‘We didn’t have much, but we shared everything’ Fatima Estate celebrates 70th anniversary

“We didn’t have much, but we shared everything,” says the committee behind ‘Fatima 70 Utsav’.

Or over the past ten months a dedicated group of locals, and former residents of the Dundalk housing estate, have been compiling photos, collecting memories, and planning a four-day weekend-long celebration of events that will take place this Friday, 2 Will start on 9th August.th,

To celebrate the milestone anniversary, a book ‘Fatima 70 Utsav’ has also been published, which is filled with the faces, names and events that have made it such a popular place to live.

“We did a call out to people last October and November,” Alice Mulholland told the Fatima 70 committee.

“The response was incredible, with over 500 photos handed in, and so many home videos and personal stories shared,” Ellis said.

Generations of families who have called Fatima ‘home’ since the 1970s have been included in a fascinating list of photographs.

The book details the fascinating history of the property, where the first residents moved to ‘Fatima Park’ in 1951, then Fatima Court in 1952 saw their first families arrive, and Fatima Drive a year later.

Most of the tenants were in their early thirties, and they had families of about three children. Overall, it didn’t take long for the neighbors to become friends and a new sense of community was born.

This sense of shared community was evident with the shared traditional skill to build walls, sheds and sidewalks for additional space and access.

The young families were happy to play and make friends in the open space, and soon lifelong friendships were forming between the children who had spent many weeks, months and years in the green at the court of Fatima.

“So many of the pictures we found were large groups of kids, all hidden at a door. It wasn’t because they were all one family, but because we all lived in each other’s houses!” says Kevin ‘Jock’ McArdle.

“In the early years not many people had television, but those who did, we all gathered there. We didn’t have much, but we shared everything.”
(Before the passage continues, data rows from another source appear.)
Lemma same_pairs_NoDup infos m pred : NoDup (same_pairs infos m pred).
Proof.
  unfold same_pairs. destruct (_ || _); [constructor|]. apply NoDup_fmap_2; [by intros i j [= ->]|].
  apply NoDup_ListNoDup, List.NoDup_filter, seq_NoDup.
Qed.

Lemma same_pairs_ext infos m f g p :
  (∀ fl k, f fl k = g fl k) → p ∈ same_pairs infos m f ↔ p ∈ same_pairs infos m g.
Proof. intros H. rewrite !same_pairs_holds, !block_holds_iff. by setoid_rewrite H. Qed.

(** Lines that are equal up to [f]. *)
Lemma same_pairs_iff {A} `{EqDecision A} (f : str → A) infos old p :
  p ∈ same_pairs infos (length old) (λ fl k, bool_decide (Some (f (fl_text fl)) = f <$> old !! k)) ↔
  in_file infos p ∧ f ∘ fl_text <$> block infos p = f <$> old.
Proof.
  rewrite same_pairs_holds, block_holds_iff. split.
  - intros (Hp & He & Hm & Hh). split; [done|]. apply list_eq. intros k. rewrite !list_lookup_fmap.
    destruct (decide (k < length old)%nat) as [Hk|Hk].
    + destruct Hp. rewrite block_lookup by lia. destruct (Hh k Hk) as (fl & -> & Hd). by apply bool_decide_eq_true in Hd.
    + rewrite !lookup_ge_None_2; [done|lia|rewrite block_length by done; lia].
  - intros [Hp He]. assert (length (block infos p) = length old) as Hl.
    { apply (f_equal length) in He. by rewrite !length_fmap in He. }
    rewrite block_length in Hl by done. split; [done|]. destruct Hp as [Hp Hn]. split_and!; [lia..|].
    intros k Hk. destruct (lookup_lt_is_Some_2 infos (fst p + k)) as [fl Hfl]; [lia|]. exists fl. split; [done|].
    apply bool_decide_eq_true. apply (f_equal (.!! k)) in He. rewrite !list_lookup_fmap, block_lookup, Hfl in He by lia.
    exact He.
Qed.

(** *** Anchors *)

Section Levels.
Context {FL : Float}.

Lemma anchor_pairs_iff infos fa la mid p :
  p ∈ anchor_pairs infos fa la mid ↔
  (fst p < snd p < length infos)%nat ∧ trim <$> text_at infos (fst p) = Some fa ∧ trim <$> text_at infos (snd p) = Some la ∧
  fle BLOCK_ANCHOR_SIMILARITY (char_similarity (join [c_nl] (fl_text <$> middle infos (fst p) (snd p))) mid) = true.
Proof.
  unfold anchor_pairs. rewrite list_elem_of_In, filter_In, <- list_elem_of_In, !andb_true_iff, !bool_decide_eq_true.
  assert (p ∈ (seq 0 (length infos) ≫= λ i, (λ j, (i, j)) <$> seq (S i) (length infos - S i)) ↔ (fst p < snd p < length infos)%nat) as ->.
  { rewrite list_elem_of_bind. setoid_rewrite list_elem_of_fmap. setoid_rewrite elem_of_seq. split.
    - intros (i & (j & -> & Hj) & Hi). cbn. lia.
    - intros Hp. exists (fst p). split; [|lia]. exists (snd p). split; [by destruct p|lia]. }
  tauto.
Qed.

Lemma anchor_pairs_NoDup infos fa la mid : NoDup (anchor_pairs infos fa la mid).
Proof.
  unfold anchor_pairs. apply NoDup_ListNoDup, List.NoDup_filter, NoDup_ListNoDup, NoDup_bind.
  - intros i j p _ _ (? & -> & _)%list_elem_of_fmap (? & [= ->] & _)%list_elem_of_fmap. done.
  - intros i _. apply NoDup_fmap_2; [by intros ? ? [=]|]. apply NoDup_seq.
  - apply NoDup_seq.
Qed.

(** The order of blocks: by the first line, then by the last. *)
Definition block_before (p q : nat * nat) : Prop := (fst p < fst q ∨ fst p = fst q ∧ snd p < snd q)%nat.

#[export] Instance block_before_order : StrictOrder block_before.
Proof.
  split.
  - intros p [?|[_ ?]]; lia.
  - intros p q r. unfold block_before. lia.
Qed.




(** Whether lines are such as a level looks for. *)
Definition fits (level : Level) (old_text : str) (texts : list str) : Prop :=
  match level with
  | LineTrimmed => trim <$> texts = trim <$> lines old_text
  | WhitespaceNormalized => normalize_ws <$> texts = normalize_ws <$> lines old_text
  | TrimmedBoundary => texts = core_lines (lines old_text)
  | BlockAnchor =>
      ∃ o1 om o2 f1 fm f2, lines old_text = o1 :: om ++ [o2] ∧ texts = f1 :: fm ++ [f2] ∧
        trim f1 = trim o1 ∧ trim f2 = trim o2 ∧ trim o1 ≠ [] ∧ trim o2 ≠ [] ∧
        fle BLOCK_ANCHOR_SIMILARITY (char_similarity (join [c_nl] fm) (join [c_nl] om)) = true
  | IndentationFlexible =>
      ∃ k0 f o delta, fst <$> find_idx (λ l, negb (is_blank l)) (lines old_text) = Some k0 ∧
        texts !! k0 = Some f ∧ lines old_text !! k0 = Some o ∧ delta_between f o = Some delta ∧
        Forall2 (λ f o, shifted_line delta f o = true) texts (lines old_text)
  end.

(** The blocks a level looks for, with their first and last lines. *)
Definition eligible (level : Level) (content old_text : str) (p : nat * nat) : Prop :=
  in_file (line_infos content) p ∧ fits level old_text (fl_text <$> block (line_infos content) p) ∧
  (byte_len (full_text (block (line_infos content) p)) ≤ span_limit old_text)%nat.

(** The pairs that a level enumerates. *)
Definition pairs_of (level : Level) (content old_text : str) : list (nat * nat) :=
  let infos := line_infos content in
  let old := lines old_text in
  match level with
  | LineTrimmed => same_pairs infos (length old) (λ fl k, bool_decide (Some (trim (fl_text fl)) = trim <$> old !! k))
  | WhitespaceNormalized =>
      same_pairs infos (length old) (λ fl k, bool_decide (Some (normalize_ws (fl_text fl)) = normalize_ws <$> old !! k))
  | TrimmedBoundary =>
      same_pairs infos (length (core_lines old)) (λ fl k, bool_decide (Some (fl_text fl) = core_lines old !! k))
  | BlockAnchor =>
      match head old, last old with
      | Some o1, Some o2 =>
          if (length old <? 2)%nat || negb (nonempty (trim o1)) || negb (nonempty (trim o2)) then []
          else anchor_pairs infos (trim o1) (trim o2) (join [c_nl] (middle old 0 (length old - 1)))
      | _, _ => []
      end
  | IndentationFlexible =>
      match fst <$> find_idx (λ l, negb (is_blank l)) old with
      | None => []
      | Some k0 =>
          (λ i, (i, (i + length old - 1)%nat)) <$>
            (if (length infos <? length old)%nat then []
             else List.filter (shifted_block infos old k0) (seq 0 (S (length infos - length old))))
      end
  end.

Definition built (level : Level) (content old_text new_text : str) (i : nat) : option (result LevelOutcome str) :=
  let infos := line_infos content in
  let old := lines old_text in
  match level with
  | LineTrimmed => matched content infos i (i + length old - 1) (reindented infos i (lines new_text))
  | WhitespaceNormalized => matched content infos i (i + length old - 1) (Some (lines new_text))
  | TrimmedBoundary => matched content infos i (i + length (core_lines old) - 1) (Some (lines new_text))
  | BlockAnchor =>
      p ← pairs_of BlockAnchor content old_text !! i; matched content infos (fst p) (snd p) (Some (lines new_text))
  | IndentationFlexible =>
      k0 ← fst <$> find_idx (λ l, negb (is_blank l)) old;
      f ← text_at infos (i + k0);
      o ← old !! k0;
      matched content infos i (i + length old - 1)
        (Some (shift_line (delta_of_pair (leading_ws f) (leading_ws o)) <$> lines new_text))
  end.

Lemma accept_none level old_text build : accept_unique_spans level [] old_text build = Some (Ok NoCandidate).
Proof. done. Qed.

Lemma run_level_accepts level content old_text new_text :
  run_level level content old_text new_text
  = accept_unique_spans level (cand_of content (line_infos content) <$> pairs_of level content old_text) old_text
      (built level content old_text new_text).
Proof.
  destruct level; cbn [run_level].
  - unfold line_trimmed. cbv zeta. by rewrite same_count_pairs.
  - unfold block_anchor. cbv zeta. unfold built, pairs_of. destruct (head (lines old_text)) as [o1|]; [|done].
    destruct (last (lines old_text)) as [o2|]; [|done]. destruct (_ <? 2)%nat; [done|]. cbn [orb].
    destruct (negb (nonempty (trim o1)) || negb (nonempty (trim o2))); done.
  - unfold whitespace_normalized. cbv zeta. by rewrite same_count_pairs.
  - unfold indentation_flexible. cbv zeta. unfold built, pairs_of.
    destruct (fst <$> find_idx _ _) as [k0|]; [|done]. by rewrite <- list_fmap_compose.
  - unfold trimmed_boundary. destruct (core_lines (lines old_text)) as [|c core] eqn:E.
    + unfold pairs_of. by rewrite E.
    + cbv zeta. rewrite same_count_pairs. unfold pairs_of, built. by rewrite E.
Qed.

Lemma built_only level content old_text new_text : only_matches (built level content old_text new_text).
Proof.
  intros i. destruct level; unfold built; try apply matched_only.
  - destruct (pairs_of _ _ _ !! i); cbn [mbind option_bind]; [apply matched_only|by left].
  - destruct (fst <$> find_idx _ _); cbn [mbind option_bind]; [|by left]. destruct (text_at _ _); cbn [mbind option_bind]; [|by left].
    destruct (_ !! _); cbn [mbind option_bind]; [apply matched_only|by left].
Qed.

Lemma ends_middle {A} (l : list A) i j x y :
  (i < j)%nat → l !! i = Some x → l !! j = Some y → take (S j - i) (drop i l) = x :: middle l i j ++ [y].
Proof.
  intros Hij Hx Hy. rewrite (drop_S l x i) by done. replace (S j - i)%nat with (S (S (j - S i))) by lia.
  cbn [take]. f_equal. unfold middle. apply take_S_r. rewrite lookup_drop, <- Hy. f_equal. lia.
Qed.

Lemma two_ends {A} (l : list A) x m y : l = x :: m ++ [y] →
  l !! 0%nat = Some x ∧ l !! (length l - 1)%nat = Some y ∧ middle l 0 (length l - 1) = m ∧ (2 ≤ length l)%nat.
Proof.
  intros ->. cbn [length]. rewrite length_app. cbn [length]. replace (S (length m + 1) - 1)%nat with (S (length m)) by lia.
  split_and!; [done| |unfold middle; cbn [drop]; rewrite Nat.sub_succ, Nat.sub_0_r; apply take_app_length|lia].
  change ((m ++ [y]) !! length m = Some y). by apply list_lookup_middle.
Qed.

Lemma anchor_fits content old_text p :
  p ∈ pairs_of BlockAnchor content old_text ↔
  in_file (line_infos content) p ∧ fits BlockAnchor old_text (fl_text <$> block (line_infos content) p).
Proof.
  unfold pairs_of, fits. split.
  - destruct (lines old_text) as [|o1 rest] eqn:E; [by intros ?%elem_of_nil|]. rewrite <- E. rewrite E at 1. cbn [head].
    destruct (last (lines old_text)) as [o2|] eqn:El; [|by intros ?%elem_of_nil].
    destruct (Nat.ltb_spec (length (lines old_text)) 2) as [|Hlen]; [by intros ?%elem_of_nil|]. cbn [orb].
    destruct (nonempty (trim o1)) eqn:Ea; [|by intros ?%elem_of_nil].
    destruct (nonempty (trim o2)) eqn:Eb; [|by intros ?%elem_of_nil]. cbn [orb negb].
    rewrite anchor_pairs_iff. intros (Hp & Hf & Hl & Hs). unfold text_at in Hf, Hl.
    destruct (line_infos content !! fst p) as [f|] eqn:Ef; [|done].
    destruct (line_infos content !! snd p) as [l|] eqn:Eg; [|done]. injection Hf as Hf. injection Hl as Hl.
    split; [split; lia|]. exists o1, (middle (lines old_text) 0 (length (lines old_text) - 1)), o2,
      (fl_text f), (fl_text <$> middle (line_infos content) (fst p) (snd p)), (fl_text l).
    split_and!; [| |done|done|by apply nonempty_true|by apply nonempty_true|done].
    + rewrite last_lookup in El. rewrite <- (ends_middle (lines old_text) 0 (length (lines old_text) - 1)); [|lia|by rewrite E|].
      * replace (S (length (lines old_text) - 1) - 0)%nat with (length (lines old_text)) by lia. cbn [drop]. by rewrite firstn_all.
      * rewrite <- El. f_equal. lia.
    + unfold block. by rewrite (ends_middle _ _ _ f l), fmap_cons, fmap_app by (done || lia).
  - intros ([Hp Hn] & o1 & om & o2 & f1 & fm & f2 & Ho & Ht & H1 & H2 & Ha & Hb & Hs).
    destruct (two_ends _ _ _ _ Ho) as (_ & Hlast & Hmid & Hlen).
    assert (last (lines old_text) = Some o2) as -> by (rewrite last_lookup, <- Hlast; f_equal; lia).
    rewrite Hmid. replace (head (lines old_text)) with (Some o1) by by rewrite Ho.
    destruct (Nat.ltb_spec (length (lines old_text)) 2); [lia|]. cbn [orb].
    apply nonempty_true in Ha, Hb. rewrite Ha, Hb. cbn [orb negb]. apply anchor_pairs_iff.
    pose proof (f_equal length Ht) as Hl. rewrite length_fmap, block_length in Hl by done. cbn [length] in Hl. rewrite length_app in Hl.
    cbn [length] in Hl. destruct (lookup_lt_is_Some_2 (line_infos content) (fst p)) as [f Hf]; [lia|].
    destruct (lookup_lt_is_Some_2 (line_infos content) (snd p)) as [l Hg]; [lia|].
    unfold block in Ht. rewrite (ends_middle _ _ _ f l), fmap_cons, fmap_app in Ht by (done || lia).
    injection Ht as Ht1 Ht. apply app_inj_tail in Ht as [Htm Ht2]. unfold text_at. rewrite Hf, Hg, Htm. cbn.
    rewrite Ht1, Ht2, H1, H2. split_and!; [lia|lia|done..].
Qed.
A series of community projects saw residents from across the region join forces, the first of which was a statue of Our Lady of Fatima in the park, followed by the formation of a local school, which opened under the Sisters of St. was. 1953.
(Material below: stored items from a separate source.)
Definition record_tool_outcome_verified (g : TurnGuard) (tool : str) (error : option str) (receipt : option (str * N))
    : TurnGuard * option str :=
  let g := match receipt with Some (r, ts) => record_receipt g r ts | None => g end in
  match error, receipt with
  | None, None =>
      let sig := error_signature tool RECEIPT_MISSING_MARKER in
      (with_failures g (bump (tg_fail_freq g) sig) (tg_storm_sig g) (tg_storm_count g), Some (unproven_text tool))
  | _, _ => record_tool_outcome g tool error
  end.

Definition escalation_message (sig : str) (count : nat) : str :=
  ESCALATION_MARKER ++ sig_tool sig ++ ulit " 在本任务中已 " ++ show_nat count
  ++ ulit " 次报相同错误，多次提示后仍未改变方向。已停止本轮以避免空耗，已完成的工作已保存。请人工介入，或换一种思路后重试。".

Definition escalating_signature `{HashOrder} (g : TurnGuard) : option (str * nat) :=
  List.find (λ e, (ALTERNATING_LOOP_HARD_STOP <=? snd e)%nat) (hash_iter (tg_fail_freq g)).

Definition escalation_check `{HashOrder} (g : TurnGuard) : option str :=
  e ← escalating_signature g;
  Some (escalation_message (fst e) (snd e)).

Definition clear_signature (g : TurnGuard) (sig : str) : TurnGuard :=
  with_failures g (delete sig (tg_fail_freq g)) (tg_storm_sig g) (tg_storm_count g).

(** ** Repeated successes *)

Definition write_text (tool : str) (count : nat) : str :=
  [c_nl] ++ lit "[loop guard] " ++ tool ++ ulit " 已在本任务中以相同参数成功 " ++ show_nat count
  ++ ulit " 次。重复同样的写操作没有意义。请确认结果（读回 / 测试），或换下一步操作，或在最终答复里收尾。".

Definition read_text (tool : str) (count : nat) : str :=
  [c_nl] ++ lit "[loop guard] " ++ tool ++ ulit " 已在本任务中以相同参数查询 " ++ show_nat count
  ++ ulit " 次，每次结果都一样。重复查询不会带来新信息。请重读上一次的结果并基于它行动、调整查询参数或搜索范围，或在最终答复里收尾。".

Definition with_successes (g : TurnGuard) (writes reads : gmap str nat) (had_writes : bool) : TurnGuard :=
  mkGuard (tg_fail_freq g) (tg_storm_sig g) (tg_storm_count g) writes reads (tg_empty_final_count g)
    (tg_last_content g) (tg_repeat_text_count g) (tg_receipts g) had_writes.

Section Successes.
Context `{JsonNumbers} `{!JsonCodec}.

Definition canonical_args (args : str) : str :=
  match json_from_str args with
  | Some v => json_to_string v
  | None => join [c_space] (split_whitespace args)
  end.

Definition success_signature (tool args : str) : str := tool ++ [c_nul] ++ canonical_args args.

Definition record_write_success (g : TurnGuard) (tool args : str) : TurnGuard * option str :=
  if negb (is_write_like_tool tool) then (g, None)
  else
    let sig := success_signature tool args in
    let writes := bump (tg_success_counts g) sig in
    (with_successes g writes (tg_read_success_counts g) true,
     nudge_from (S REPEAT_SUCCESS_THRESHOLD) (count_of writes sig) (write_text tool)).

Definition record_read_success (g : TurnGuard) (tool args : str) : TurnGuard * option str :=
  if is_write_like_tool tool then (g, None)
  else
    let sig := success_signature tool args in
    let reads := bump (tg_read_success_counts g) sig in
    (with_successes g (tg_success_counts g) reads (tg_had_writes g),
     nudge_from READ_REPEAT_NUDGE_THRESHOLD (count_of reads sig) (read_text tool)).
End Successes.

(** ** Texts *)

(** Windows of [n] characters. *)
Fixpoint windows (n : nat) (s : str) : list str :=
  match s with
  | [] => []
  | _ :: s' => if (length s <? n)%nat then [] else take n s :: windows n s'
  end.

Definition shingles (s : str) (n : nat) : list str :=
  if (length s <? n)%nat then [s] else windows n s.

Definition repetition_text : str :=
  [c_nl] ++ ulit "[loop guard] 你连续两轮给出了几乎相同的内容（相似度 ≥80%）。请给出新信息、新角度，或直接收尾。".

Definition with_text (g : TurnGuard) (count : nat) (content : str) : TurnGuard :=
  mkGuard (tg_fail_freq g) (tg_storm_sig g) (tg_storm_count g) (tg_success_counts g) (tg_read_success_counts g)
    (tg_empty_final_count g) (Some content) count (tg_receipts g) (tg_had_writes g).

Section Similarity.
Context {FL : Float}.

Definition TEXT_REPETITION_SIM_THRESHOLD : Q := f100 80.

Definition similarity (a b : str) : Q :=
  let sa : gset str := list_to_set (shingles a 4) in
  let sb : gset str := list_to_set (shingles b 4) in
  if bool_decide (sa = ∅) && bool_decide (sb = ∅) then 1
  else if (size (sa ∪ sb) =? 0)%nat then 0
  else fdiv (of_usize (size (sa ∩ sb))) (of_usize (size (sa ∪ sb))).

Definition too_similar (last : option str) (content : str) : bool :=
  match last with
  | Some prev => fle TEXT_REPETITION_SIM_THRESHOLD (similarity prev content)
  | None => false
  end.

Definition check_text_repetition (g : TurnGuard) (content : str) : TurnGuard * option str :=
  if negb (nonempty (trim content)) then (g, None)
  else if too_similar (tg_last_content g) content then
    let count := S (tg_repeat_text_count g) in
    let g := with_text g count content in
    if (1 <=? count)%nat then (g, Some repetition_text) else (g, None)
  else (with_text g 0 content, None).
End Similarity.

Definition with_empty_finals (g : TurnGuard) (count : nat) : TurnGuard :=
  mkGuard (tg_fail_freq g) (tg_storm_sig g) (tg_storm_count g) (tg_success_counts g) (tg_read_success_counts g)
    count (tg_last_content g) (tg_repeat_text_count g) (tg_receipts g) (tg_had_writes g).

Definition GIVE_UP_NOTICE : str := ulit "（模型多次未给出有效答复，已停止重试。请重试或换一种问法。）".
Definition EMPTY_NUDGE : str := ulit "你的上一条回复没有可见正文。请直接给出实际答复。".

Definition check_final_answer (g : TurnGuard) (text : str) : TurnGuard * FinalAnswerVerdict :=
  if nonempty (trim text) then (g, AcceptAnswer)
  else
    let count := S (tg_empty_final_count g) in
    (with_empty_finals g count,
     if (MAX_EMPTY_FINAL_RETRIES <=? count)%nat then GiveUp GIVE_UP_NOTICE else RetryWithNudge EMPTY_NUDGE).

(** ** The guard read off its history *)

Section History.
Context `{JsonNumbers} `{!JsonCodec} {FL : Float}.

(** What a guard is told. *)
Inductive GuardOp :=
| OpOutcome (tool : str) (error : option str) (receipt : option (str * N))
| OpClear (sig : str)
| OpWrite (tool args : str)
| OpRead (tool args : str)
| OpText (content : str)
| OpFinal (text : str).

Inductive GuardAnswer :=
| Nudge (nudge : option str)
| Verdict (v : FinalAnswerVerdict).

Definition guard_step (g : TurnGuard) (op : GuardOp) : TurnGuard * GuardAnswer :=
  match op with
  | OpOutcome tool error receipt => prod_map id Nudge (record_tool_outcome_verified g tool error receipt)
  | OpClear sig => (clear_signature g sig, Nudge None)
  | OpWrite tool args => prod_map id Nudge (record_write_success g tool args)
  | OpRead tool args => prod_map id Nudge (record_read_success g tool args)
  | OpText content => prod_map id Nudge (check_text_repetition g content)
  | OpFinal text => prod_map id Verdict (check_final_answer g text)
  end.

Fixpoint guard_run (g : TurnGuard) (ops : list GuardOp) : TurnGuard * list GuardAnswer :=
  match ops with
  | [] => (g, [])
  | op :: ops => let '(g, a) := guard_step g op in let '(g, l) := guard_run g ops in (g, a :: l)
  end.

(** The failure that an outcome counts as: a success without a receipt is one. *)
Definition failure_of (op : GuardOp) : option str :=
  match op with
  | OpOutcome tool (Some error) _ => Some (error_signature tool error)
  | OpOutcome tool None None => Some (error_signature tool RECEIPT_MISSING_MARKER)
  | _ => None
  end.

(** A history has its latest part first.  Failures of a kind since it was last cleared. *)
Fixpoint failures (sig : str) (h : list GuardOp) : nat :=
  match h with
  | [] => 0
  | OpClear s :: h => if s =? sig then 0 else failures sig h
  | op :: h => if bool_decide (failure_of op = Some sig) then S (failures sig h) else failures sig h
  end.

(** The run of a kind that the guard against storms counts: the latest failures of the
    kind, up to another failure or a success with a receipt.  A success without a receipt
    neither counts nor ends the run. *)
Fixpoint streak (sig : str) (h : list GuardOp) : nat :=
  match h with
  | [] => 0
  | OpOutcome tool (Some error) _ :: h => if error_signature tool error =? sig then S (streak sig h) else 0
  | OpOutcome _ None (Some _) :: _ => 0
  | _ :: h => streak sig h
  end.

Definition writes_of (sig : str) (op : GuardOp) : bool :=
  match op with OpWrite tool args => is_write_like_tool tool && (success_signature tool args =? sig) | _ => false end.

Definition reads_of (sig : str) (op : GuardOp) : bool :=
  match op with OpRead tool args => negb (is_write_like_tool tool) && (success_signature tool args =? sig) | _ => false end.

Definition told (p : GuardOp → bool) (h : list GuardOp) : nat := length (List.filter p h).

Definition is_write (op : GuardOp) : bool := match op with OpWrite tool _ => is_write_like_tool tool | _ => false end.

Definition is_empty_final (op : GuardOp) : bool :=
  match op with OpFinal text => negb (nonempty (trim text)) | _ => false end.

Fixpoint last_text (h : list GuardOp) : option str :=
  match h with
  | [] => None
  | OpText content :: h => if nonempty (trim content) then Some content else last_text h
  | _ :: h => last_text h
  end.

Definition receipt_of_op (op : GuardOp) : option (str * N) :=
  match op with OpOutcome _ _ receipt => receipt | _ => None end.

(** The answer after the history [h]. *)
Definition spec_answer (h : list GuardOp) (op : GuardOp) : GuardAnswer :=
  match op with
  | OpOutcome tool (Some error) _ =>
      let sig := error_signature tool error in
      Nudge (match nudge_from STORM_THRESHOLD (streak sig (op :: h)) (storm_text tool) with
             | Some nudge => Some nudge
             | None => nudge_from ALTERNATING_LOOP_THRESHOLD (failures sig (op :: h)) (alternating_text tool)
             end)
  | OpOutcome tool None None => Nudge (Some (unproven_text tool))
  | OpOutcome _ None (Some _) | OpClear _ => Nudge None
  | OpWrite tool args =>
      let sig := success_signature tool args in
      Nudge (if is_write_like_tool tool then nudge_from 3 (told (writes_of sig) (op :: h)) (write_text tool) else None)
  | OpRead tool args =>
      let sig := success_signature tool args in
      Nudge (if is_write_like_tool tool then None else nudge_from 3 (told (reads_of sig) (op :: h)) (read_text tool))
  | OpText content =>
      Nudge (if nonempty (trim content) && too_similar (last_text h) content then Some repetition_text else None)
  | OpFinal text =>
      Verdict (if nonempty (trim text) then AcceptAnswer
               else if (told is_empty_final h <? 2)%nat then RetryWithNudge EMPTY_NUDGE else GiveUp GIVE_UP_NOTICE)
  end.

Fixpoint spec_run (h : list GuardOp) (ops : list GuardOp) : list GuardAnswer :=
  match ops with
  | [] => []
  | op :: ops => spec_answer h op :: spec_run (op :: h) ops
  end.

(** What the guard holds after a history. *)
Record Holds (h : list GuardOp) (g : TurnGuard) : Prop := {
  holds_failures : ∀ sig, count_of (tg_fail_freq g) sig = failures sig h;
  holds_storm : ∀ sig, streak sig h = if bool_decide (tg_storm_sig g = Some sig) then tg_storm_count g else 0;
  holds_writes : ∀ sig, count_of (tg_success_counts g) sig = told (writes_of sig) h;
  holds_reads : ∀ sig, count_of (tg_read_success_counts g) sig = told (reads_of sig) h;
  holds_finals : tg_empty_final_count g = told is_empty_final h;
  holds_text : tg_last_content g = last_text h;
  holds_receipts : tg_receipts g = rev (take RECEIPT_RING_CAP (omap receipt_of_op h));
  holds_had_writes : tg_had_writes g = existsb is_write h;
}.

Lemma count_bump m k k' : count_of (bump m k) k' = if k =? k' then S (count_of m k') else count_of m k'.
Proof.
  unfold bump, count_of at 1. case_bool_decide as Hk; [subst; by rewrite lookup_insert_eq|].
  by rewrite lookup_insert_ne.
Qed.

Lemma told_cons p op h : told p (op :: h) = if p op then S (told p h) else told p h.
Proof. unfold told. cbn [List.filter]. by destruct (p op). Qed.

Lemma pop_front_spec cap l : pop_front_to cap l = drop (length l - cap) l.
Proof.
  induction l as [|x l IH]; [done|]. cbn [pop_front_to]. destruct (Nat.ltb_spec cap (length (x :: l))) as [Hl|Hl].
  - rewrite IH. replace (length (x :: l) - cap)%nat with (S (length l - cap)) by (cbn [length] in *; lia). done.
  - by replace (length (x :: l) - cap)%nat with 0%nat by lia.
Qed.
No tribute to Fatima would be complete without highlighting a Tathair Pol Mack scene. By forming Common Ogra Noam Monine, he instilled in the youth of Fatima a new found love for the sport of hurling, a relatively unusual activity for the Dundalk housing estate. It also launched the very first All Ireland Pok Fada.

Other community activities flourished, including fishing, with locals enjoying the beauty of the nearby Toberona River.

With the move of the Dundalk Rugby Club to nearby Mill Road in 1969, the area was actually opening up to a wide range of sports and activities, including Fatima Pigeon Fanciers, the Dundalk and District Brown Trout and Salmon Anglers Association, and later were involved in. Castletown Bells Women’s Football Club.

The role that Fafort Credit Union played in the lives of so many families in Fatima is also described in the book.

The Fatima 70 celebrations begin with a memorial mass at Fatima Church on Friday at 6.30 pm, and continue with a host of street activities throughout the weekend.

A sold-out reunion night is being held at the Klan Nagel GFC club on Saturday night, where a selection of home videos will highlight the many shared memories of this much-loved property.